Serge Moati raconte à «20 Minutes» le lien qu’il a noué avec Jean-Marie Le Pen au cours des vingt-cinq dernières années...
Armé de sa caméra, de son empathie et de son bagou, le documentariste a rencontré et filmé l’ex-leader du Front national à de nombreuses reprises au cours de vingt-cinq dernières années, pour «comprendre la droite nationaliste». Ces rencontres surréalistes, Serge Moati a eu envie de les raconter dans un livre, Le Pen, vous et moi (Flammarion), et à 20 Minutes.
Vous dites de Jean-Marie Le Pen que vous ne détestez pas l’homme, que vous passez de bons moments avec lui, comment assumez-vous cela en tant que juif, fils de déporté, ex-franc-maçon, socialiste et journaliste ?
Je suis effaré par la vertu offensée et la bonne conscience brandie constamment. Il faudrait que je sorte ma carte de fils de déporté et mon étoile jaune pour être à l’abri de toute critique. Je suis un type qui a fait parler Le Pen, comme jamais il n’a parlé. Il se trouve que dans la vie, je ne le déteste pas. Et alors? Qu’est-ce que ça peut leur foutre aux détracteurs? Quand j'interviewe quelqu'un, je suis dans l'empathie, mais cela ne m’empêche pas, parfois, de me dire «quel sale con!».
J’ai trop vécu la haine pour en éprouver. Le Pen, on le combat, mais voilà, j’ai passé de bons moments avec lui, on a ri, mangé et bu ensemble. Je n’oublie pas pour autant ce que je dois faire: le faire parler. Et combattre ses idées par ailleurs. Evidemment, dans ma vie de citoyen, je suis tout sauf lepéniste.
Ce qu’on pense de lui, Jean-Marie Le Pen s’en soucie-t-il ?
Il est dans la provocation, ce qu’on dit de lui ne l’atteint pas. Il adore dire qu’il est victime d’un complot, juif notamment, organisé pour empêcher la droite nationaliste de parler et de défendre la civilisation blanche. Comme quand il me parle des réactions sur le «point de détail»: un «concerto des pleureuses» selon lui, de la Licra, du Mrap, de la ligue des droits de l’Homme, des socialistes, etc. Mes copains quoi! Ça le fait jubiler.
Dans sa vision des choses, vous êtes l’incarnation de ce complot, comment expliquez-vous qu’il vous ait laissé pénétrer son intimité ?
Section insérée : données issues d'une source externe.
(* ===== verification/External.v ===== *)
(** * Interfaces to the code outside the repository

    The shim library is compiled against AOSP headers that are not part of
    the repository: [utils/SharedBuffer.h], [utils/Errors.h], [safe_iop.h] and
    the element callbacks that [utils/Vector.h] overrides.  Each is a class of
    operations and a class of the documented laws the shims rely on; the
    instances at the end show that the laws can hold and serve the concrete
    runs of the other files. *)

From S2P Require Import Prelude.

(** ** libutils, safe_iop and the error codes *)

Class LibUtils := {
  sizeof_SharedBuffer : Z;
  (** [SharedBuffer::onlyOwner], as a function of [mRefs]. *)
  onlyOwner : Z -> bool;
  eKeepStorage : Z;
  (** The three safe_iop operations on [size_t]: [None] is the failure. *)
  safe_add : Z -> Z -> option Z;
  safe_sub : Z -> Z -> option Z;
  safe_mul : Z -> Z -> option Z;
  NO_ERROR : Z;
  BAD_INDEX : Z;
  BAD_VALUE : Z;
  NO_MEMORY : Z;
  NAME_NOT_FOUND : Z
}.

Class LibUtilsLaws (L : LibUtils) : Prop := {
  sizeof_SharedBuffer_bounds : 0 < sizeof_SharedBuffer < 2 ^ 16;
  onlyOwner_spec : forall r, onlyOwner r = (r =? 1);
  eKeepStorage_nonzero : eKeepStorage <> 0;
  safe_add_spec : forall a b, 0 <= a <= SIZE_MAX -> 0 <= b <= SIZE_MAX ->
    safe_add a b = if a + b <=? SIZE_MAX then Some (a + b) else None;
  safe_sub_spec : forall a b, 0 <= a <= SIZE_MAX -> 0 <= b <= SIZE_MAX ->
    safe_sub a b = if b <=? a then Some (a - b) else None;
  safe_mul_spec : forall a b, 0 <= a <= SIZE_MAX -> 0 <= b <= SIZE_MAX ->
    safe_mul a b = if a * b <=? SIZE_MAX then Some (a * b) else None;
  NO_ERROR_zero : NO_ERROR = 0;
  BAD_INDEX_neg : - 2 ^ 31 <= BAD_INDEX < 0;
  BAD_VALUE_neg : - 2 ^ 31 <= BAD_VALUE < 0;
  NO_MEMORY_neg : - 2 ^ 31 <= NO_MEMORY < 0;
  NAME_NOT_FOUND_neg : - 2 ^ 31 <= NAME_NOT_FOUND < 0
}.

(** ** The allocator

    [malloc_ok k n] says whether the [k]-th request of the run, for [n]
    bytes, is served; every theorem holds for every allocator. *)
Class Allocator := { malloc_ok : nat -> Z -> bool }.

(** ** Element callbacks of [VectorImpl]

    A slot of a storage block is [None] while no value has been written to it
    and [Some x] when it holds the item [x].  The pure virtual members of
    [VectorImpl] are functions on the slots of the regions they are given. *)
Abbreviation slot T := (option T).

Class ItemOps (T : Type) := {
  do_construct : list (slot T) -> list (slot T);
  do_destroy : list (slot T) -> list (slot T);
  (** [do_copy dest from]: both regions have the number of items copied. *)
  do_copy : list (slot T) -> list (slot T) -> list (slot T);
  do_splat : list (slot T) -> slot T -> list (slot T);
  (** [do_move_forward array dest from num] and its backward twin move
      inside one block, where the two ranges may overlap. *)
  do_move_forward : list (slot T) -> nat -> nat -> nat -> list (slot T);
  do_move_backward : list (slot T) -> nat -> nat -> nat -> list (slot T);
  (** The value that default construction leaves in a slot. *)
  default_item : T
}.

Class ItemLaws {T} (I : ItemOps T) : Prop := {
  do_construct_spec : forall r, do_construct r = replicate (length r) (Some default_item);
  do_destroy_length : forall r, length (do_destroy r) = length r;
  do_copy_spec : forall d s, length d = length s -> Forall is_Some s -> do_copy d s = s;
  do_splat_spec : forall d x, is_Some x -> do_splat d x = replicate (length d) x;
  do_move_forward_length : forall a to from n,
    length (do_move_forward a to from n) = length a;
  do_move_forward_moved : forall a to from n i,
    (from <= to)%nat -> (to + n <= length a)%nat -> (i < n)%nat ->
    do_move_forward a to from n !! (to + i)%nat = a !! (from + i)%nat;
  do_move_forward_below : forall a to from n j,
    (from <= to)%nat -> (to + n <= length a)%nat -> (j < from)%nat ->
    do_move_forward a to from n !! j = a !! j;
  do_move_backward_length : forall a to from n,
    length (do_move_backward a to from n) = length a;
  do_move_backward_moved : forall a to from n i,
    (to <= from)%nat -> (from + n <= length a)%nat -> (i < n)%nat ->
    do_move_backward a to from n !! (to + i)%nat = a !! (from + i)%nat;
  do_move_backward_below : forall a to from n j,
    (to <= from)%nat -> (from + n <= length a)%nat -> (j < to)%nat ->
    do_move_backward a to from n !! j = a !! j
}.

(** ** Reference instances *)

Module RefInstances.

#[export] Instance libutils : LibUtils := {|
  sizeof_SharedBuffer := 16;
  onlyOwner := fun r => r =? 1;
  eKeepStorage := 1;
  safe_add := fun a b => if a + b <=? SIZE_MAX then Some (a + b) else None;
  safe_sub := fun a b => if b <=? a then Some (a - b) else None;
  safe_mul := fun a b => if a * b <=? SIZE_MAX then Some (a * b) else None;
  NO_ERROR := 0;
  BAD_INDEX := -75;
  BAD_VALUE := -22;
  NO_MEMORY := -12;
  NAME_NOT_FOUND := -2
|}.

#[export] Instance libutils_laws : LibUtilsLaws libutils.
Proof. split; simpl; try done; try lia. Qed.

(** Every request is served. *)
#[export] Instance always_alloc : Allocator := {| malloc_ok := fun _ _ => true |}.

Definition splice {A} (a : list A) (at_ : nat) (r : list A) : list A :=
  take at_ a ++ r ++ drop (at_ + length r) a.

Definition move_slots {A} (a : list A) (to from n : nat) : list A :=
  take (length a) (splice a to (take n (drop from a))).

(** Items that are plain integers. *)
#[export] Instance z_items : ItemOps Z := {|
  do_construct := fun r => replicate (length r) (Some 0);
  do_destroy := fun r => replicate (length r) None;
  do_copy := fun _ s => s;
  do_splat := fun d x => replicate (length d) x;
  do_move_forward := move_slots;
  do_move_backward := move_slots;
  default_item := 0
|}.

Lemma move_slots_length {A} (a : list A) to from n : length (move_slots a to from n) = length a.
Proof.
  unfold move_slots, splice. rewrite length_take, !length_app, length_drop, !length_take.
  rewrite length_drop. lia.
Qed.

Lemma move_slots_moved {A} (a : list A) to from n i :
  (from + n <= length a)%nat -> (to + n <= length a)%nat -> (i < n)%nat ->
  move_slots a to from n !! (to + i)%nat = a !! (from + i)%nat.
Proof.
  intros Hf Ht Hi. unfold move_slots, splice. rewrite lookup_take_lt by lia.
  rewrite lookup_app_r; rewrite length_take; [|lia].
  rewrite lookup_app_l by (rewrite length_take, length_drop; lia).
  rewrite lookup_take_lt by lia. rewrite lookup_drop. f_equal. lia.
Qed.

Lemma move_slots_below {A} (a : list A) to from n j :
  (to <= length a)%nat -> (j < to)%nat -> move_slots a to from n !! j = a !! j.
Proof.
  intros Ht Hj. unfold move_slots, splice. rewrite lookup_take_lt by lia.
  rewrite lookup_app_l by (rewrite length_take; lia). by rewrite lookup_take_lt by lia.
Qed.

#[export] Instance z_items_laws : ItemLaws z_items.
Proof.
  split; simpl; intros;
    eauto using length_replicate, move_slots_length;
    try (apply move_slots_moved; lia); try (apply move_slots_below; lia).
Qed.

End RefInstances.
Definition alloc (size : Z) : M (heap T) (option loc) :=
  if size >=? SIZE_MAX - sizeof_SharedBuffer then abort else
  sb ← malloc size;
  match sb with
  | Some l =>
      b ← deref l;
      store l (SB 1 size (cells b));;
      mret (Some l)
  | None => mret None
  end.

Definition dealloc (released : loc) : M (heap T) Z :=
  b ← deref released;
  if negb (mRefs b =? 0) then mret (-1) else
  free released;;
  mret 0.

Definition acquire (this : loc) : M (heap T) unit :=
  b ← deref this;
  store this (SB (s32 (mRefs b + 1)) (mSize b) (cells b)).

Definition release (flags : Z) (this : loc) : M (heap T) Z :=
  b ← deref this;
  (* the common exit: mRefs = 0 and, unless asked to keep it, free *)
  let last := fun prev =>
    b' ← deref this;
    store this (SB 0 (mSize b') (cells b'));;
    (if Z.land flags eKeepStorage =? 0 then free this else mret tt);;
    mret prev in
  if onlyOwner (mRefs b) then last 1 else
  store this (SB (s32 (mRefs b - 1)) (mSize b) (cells b));;
  (if mRefs b =? 1 then last 1 else mret (mRefs b)).

Definition edit (this : loc) : M (heap T) (option loc) :=
  b ← deref this;
  if onlyOwner (mRefs b) then mret (Some this) else
  sb ← alloc (mSize b);
  match sb with
  | Some l => memcpy l this (mSize b);; release 0 this;; mret (Some l)
  | None => mret None
  end.

Definition editResize (newSize : Z) (this : loc) : M (heap T) (option loc) :=
  b ← deref this;
  let copy_out :=
    sb ← alloc newSize;
    match sb with
    | Some l =>
        memcpy l this (if newSize <? mSize b then newSize else mSize b);;
        release 0 this;;
        mret (Some l)
    | None => mret None
    end in
  if onlyOwner (mRefs b) then
    if mSize b =? newSize then mret (Some this) else
    if newSize >=? SIZE_MAX - sizeof_SharedBuffer then abort else
    buf ← realloc this newSize;
    match buf with
    | Some l =>
        b' ← deref l;
        store l (SB (mRefs b') newSize (cells b'));;
        mret (Some l)
    | None => copy_out
    end
  else copy_out.

Definition attemptEdit (this : loc) : M (heap T) (option loc) :=
  b ← deref this;
  mret (if onlyOwner (mRefs b) then Some this else None).

Definition reset (new_size : Z) (this : loc) : M (heap T) (option loc) :=
  sb ← alloc new_size;
  match sb with
  | Some l => release 0 this;; mret (Some l)
  | None => mret None
  end.

End SharedBufferOps.

(** ** Invariants of the heap *)

(** Addresses at or above [next] are free. *)
Definition heap_ok {T} (h : heap T) : Prop := forall l, (next h <= l)%nat -> bufs h !! l = None.

(** A block in use: a positive count that has not wrapped, and as many
    cells as its byte size says. *)
Record buf_ok {T} {LU : LibUtils} (w : Z) (b : SharedBuffer T) : Prop := {
  buf_refs : 1 <= mRefs b < 2 ^ 31;
  buf_size : 0 <= mSize b < SIZE_MAX - sizeof_SharedBuffer;
  buf_cells : length (cells b) = cell_count w (mSize b)
}.

(** What remains of the heap when one holder of [s] lets go of it. *)
Definition drop_ref {T} (s : option loc) (m : gmap loc (SharedBuffer T)) : gmap loc (SharedBuffer T) :=
  match s with
  | None => m
  | Some l =>
      match m !! l with
      | None => m
      | Some b => if mRefs b =? 1 then delete l m
                  else <[l := SB (mRefs b - 1) (mSize b) (cells b)]> m
      end
  end.

#[global] Arguments drop_ref : simpl never.

(** [moved s h l' b' h']: a holder gave up [s] and now owns [l'], which no
    one else refers to and which holds [b']. *)
Record moved {T} (s : option loc) (h : heap T) (l' : loc) (b' : SharedBuffer T) (h' : heap T) : Prop := {
  moved_bufs : bufs h' = <[l' := b']> (drop_ref s (bufs h));
  moved_fresh : drop_ref s (bufs h) !! l' = None;
  moved_refs : mRefs b' = 1;
  moved_next : (next h <= next h')%nat;
  moved_ok : heap_ok h'
}.

Section SharedBufferFacts.
Context {T : Type} {LU : LibUtils} {LL : LibUtilsLaws LU} {AL : Allocator}.
Variable w : Z.
Implicit Types (h : heap T) (b : SharedBuffer T).

Lemma deref_run h l b : bufs h !! l = Some b -> deref l h = Ret (b, h).
Proof. unfold deref. by intros ->. Qed.

Lemma store_run h l b b' :
  bufs h !! l = Some b -> store l b' h = Ret (tt, Heap (<[l := b']> (bufs h)) (next h)).
Proof. unfold store. by intros ->. Qed.

Lemma free_run h l b :
  bufs h !! l = Some b -> free l h = Ret (tt, Heap (delete l (bufs h)) (next h)).
Proof. unfold free. by intros ->. Qed.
D’abord, j’ai été l’un des premiers à m’approcher de lui. J’étais là pour l’entendre et quand il faisait une vanne, je me marrais de bon cœur. Je m’en suis donné le droit, ce n’est pas interdit. Idem quand il chantait de vieilles chansons françaises que j’adore ou récitait des poèmes de Musset. Je ne vois pas pourquoi je ne dirais pas que Le Pen a réussi à m’émouvoir. On a eu une sorte de considération mutuelle, mais il m’arrive fréquemment d’être effaré par ses propos.
On n’arrête pas de me dire «mais comment pouvez-vous pu être copain avec lui? Le tutoyer…» Oui je le tutoie, comme à peu près la moitié de la classe politique française, ce qui ne veut pas dire que je suis d’accord avec tous!
Quand vous revenez avec Jean-Marie Le Pen sur sa fameuse déclaration sur les chambres à gaz, un «point de détail» de l’Histoire, comment s’en explique-t-il auprès de vous, qui êtes fils de déporté ?
Il me demande si mon père y est mort, je lui dis que non, qu’il a réussi à s’échapper du camp où il était retenu. Il me répond alors que je suis «la preuve vivante qu’on ne fourrait pas tout le monde dans les chambres à gaz». Il n’y a rien à en dire. C’est dégueulasse, nul.
Mais il vous raconte des histoires passionnantes…
Bien sûr, toutes ses dates sont des contre-dates pour moi. Je suis fasciné par ça, pas par l’homme. Je n’ai jamais rencontré quelqu’un qui a vécu toutes ces choses. C’est important pour moi de raconter cela, il est à l’opposé de mon environnement. Mon père a été arrêté par des Français et livré aux Allemands. Jean-Marie Le Pen a croisé certaines de ces personnes, forcément ça m’intéresse. Je voulais comprendre.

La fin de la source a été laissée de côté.